Add 1 joule/hour to ping the radio every 10 minutes and round off, that's 100 joules per hour.
A D cell stores about 60000 joules, and i need 4 of them to get the voltage.
So, 2 strings of 4 will give me about 200 days of runtime, in pessimistic estimate.
With that in mind, i built a new board and tried it out.
It writes a picture to an SD card without problems.
Power, however, does not want to play nice - the theory and practice diverged a bit in what is being considered "sleep mode" by various parts.
Namely, the RF module does not want to play ball and go below 2mA, and microsd card sucks lots of current from MOSI line when it's VCC is out.

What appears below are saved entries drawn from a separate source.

Definition _handle_crash (st : SupervisorState) (now : pyfloat) : method unit :=
  code ← _last_proc_returncode;
  clean ← (match st_child st with Some child => recovered (recover_unless_drained (ch_token child)) | None => mret true end);
  match clean with
  | false =>
      at_ ← ask Time;
      backoff ← of_res (_backoff_seconds s (st_restart_count st + 1));
      _ ← _write_state_authority_safe e (with_readiness false None (with_next_attempt (Some (float_add now backoff))
            (with_intent INTENT_RUN (with_last_exit (Some (mkExit code at_)) st))));
      mret tt
  | true =>
      backoff ← of_res (_backoff_seconds s (st_restart_count st + 1));
      at_ ← ask Time;
      written ← _write_state_authority_safe e (with_child None (with_intent INTENT_RUN (with_last_exit (Some (mkExit code at_))
            (with_next_attempt (Some (float_add now backoff)) (with_restart (st_restart_count st + 1) st)))));
      match written with
      | false => mret tt
      | true =>
          _ ← update (set_proc None);
          match st_child st with Some child => forget_active (ch_token child) | None => mret tt end
      end
  end.

Definition _handle_db_crash (now : pyfloat) : method unit :=
  d ← self;
  match _active_child d with
  | None => mret tt
  | Some child =>
      clean ← _recover_spawn_owned_groups (ch_token child);
      match clean with
      | false => mret tt
      | true =>
          cleared ← _clear_worker_authority (ch_token child);
          match cleared with
          | false => mret tt
          | true =>
              _ ← update (set_active None);
              d ← self;
              _ ← (match proc d with
                   | Some p => _ ← outcome (ask_res (Wait p (stop_grace_seconds s))); update (set_proc None)
                   | None => mret tt
                   end);
              st ← read_state e;
              backoff ← of_res (_backoff_seconds s (st_restart_count st + 1));
              let next := Some (float_add now backoff) in
              _ ← update (set_mem_next next);
              r ← outcome (
                st ← read_state e;
                count ← read_state e;
                code ← _last_proc_returncode;
                at_ ← ask Time;
                _write_state_authority_safe e (with_child None (with_intent INTENT_RUN (with_last_exit (Some (mkExit code at_))
                  (with_next_attempt next (with_restart (st_restart_count count + 1) st))))));
              match r with
              | Ok _ => mret tt
              | Raise x => if is_os_error x || is_durability x || bool_decide (x = ConsumerLockTimeoutError) then mret tt else raise x
              end
          end
      end
  end.

Definition _in_backoff (now : pyfloat) : method bool :=
  st ← read_state e;
  mret (match st_next_attempt_at st with Some t => float_ltb now t | None => false end).

Definition _maybe_reset_backoff (st : SupervisorState) (now : pyfloat) : method unit :=
  if (st_restart_count st =? 0) && bool_decide (st_next_attempt_at st = None) then mret tt
  else
    alive ← _child_alive e me st;
    match alive, st_last_spawn_at st with
    | true, Some t =>
        if float_ltb (float_sub now t) (stable_window_seconds s) then mret tt
        else
          _ ← _write_state_authority_safe e (with_last_exit None (with_next_attempt None (with_restart 0 st)));
          mret tt
    | _, _ => mret tt
    end.

Definition _db_crash_blocks (now : pyfloat) : method bool :=
  d ← self;
  live ← (match _active_child d with None => mret true | Some _ => _active_worker_live end);
  match live with
  | true => mret false
  | false =>
      _ ← _handle_db_crash now;
      d ← self;
      match _mem_next_attempt_at d with
      | Some t => if float_ltb now t then mret true else _in_backoff now
      | None => _in_backoff now
      end
  end.

(** ** Run intents *)

(** A new deadline for the next attempt, on a fresh reading of the state. *)
Definition back_off (restart_count : Z) : method unit :=
  now ← ask Monotonic;
  st ← read_state e;
  backoff ← of_res (_backoff_seconds s restart_count);
  _ ← _write_state_authority_safe e (with_next_attempt (Some (float_add now backoff)) st);
  mret tt.

Definition applied (d : SupervisorDesired) (preserve_readiness : bool) (st : SupervisorState) : SupervisorState :=
  with_readiness (if preserve_readiness then st_ready st else false) (if preserve_readiness then st_next_readiness_at st else None)
    (with_next_attempt None (with_restart 0 (run_of (de_commit d) (with_applied (de_generation d) st)))).

Definition is_commit (commit : option pystr) (c : pystr) : bool :=
  match commit with Some c' => str_eqb c' c | None => false end.

Definition _apply_desired (desired : SupervisorDesired) : method unit :=
  match de_commit desired with
  | [] => mret tt
  | commit =>
      st ← read_state e;
      d ← self;
      match _authority d with
      | None => mret tt
      | Some _ =>
          running ← _db_worker_running commit;
          match running with
          | None => mret tt
          | Some running =>
              let already_running := running && negb (de_restart desired) in
              launchable ← (match already_running with true => mret true | false => ask_res (RuntimeSatisfies commit) end);
              match launchable with
              | false => back_off (st_restart_count st)
              | true =>
                  st ← (match already_running with true => mret st | false => read_state e end);
                  retired ← (match already_running with true => mret true | false => _retire_child false end);
                  match retired with
                  | false => back_off (st_restart_count st)
                  | true =>
                      current ← read_state e;
                      preserve ← (if already_running && is_commit (st_commit current) commit then _child_alive e me current else mret false);
                      written ← _write_state_authority_safe e (applied desired preserve current);
                      match written, already_running with
                      | true, false => _ensure_worker e s me fuel commit
                      | _, _ => mret tt
                      end
                  end
              end
          end
      end
  end.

A redesign incoming, but the basic idea seem to work.
An $20 JPEG camera, an $4 RF module, Atmega and some batteries.
Yesterday i've put them together into a little radio-controlled time lapse camera, and wanted to see how long the batteries will last.
So, it was left staring out of the window from 2:50 to 20:30 taking about 1 frame each 30 seconds.
The result happened to illustrate the mood of a winter day in Moscow.
The camera itself:
On 4 AAs it runs for about 30 hours, on 4 AAAs - 12 hours.
This got me thinking - how about a camera for time-lapse photography, that would run from batteries for a few months (i.e. from a bunch of D cells)?
The idea is kind of to leave it be in a nice spot and come back next year, without worrying about getting power there.
This one seem to be quite inefficient on that front, having to transmit the frames, and thus keeping the camera module on all the time.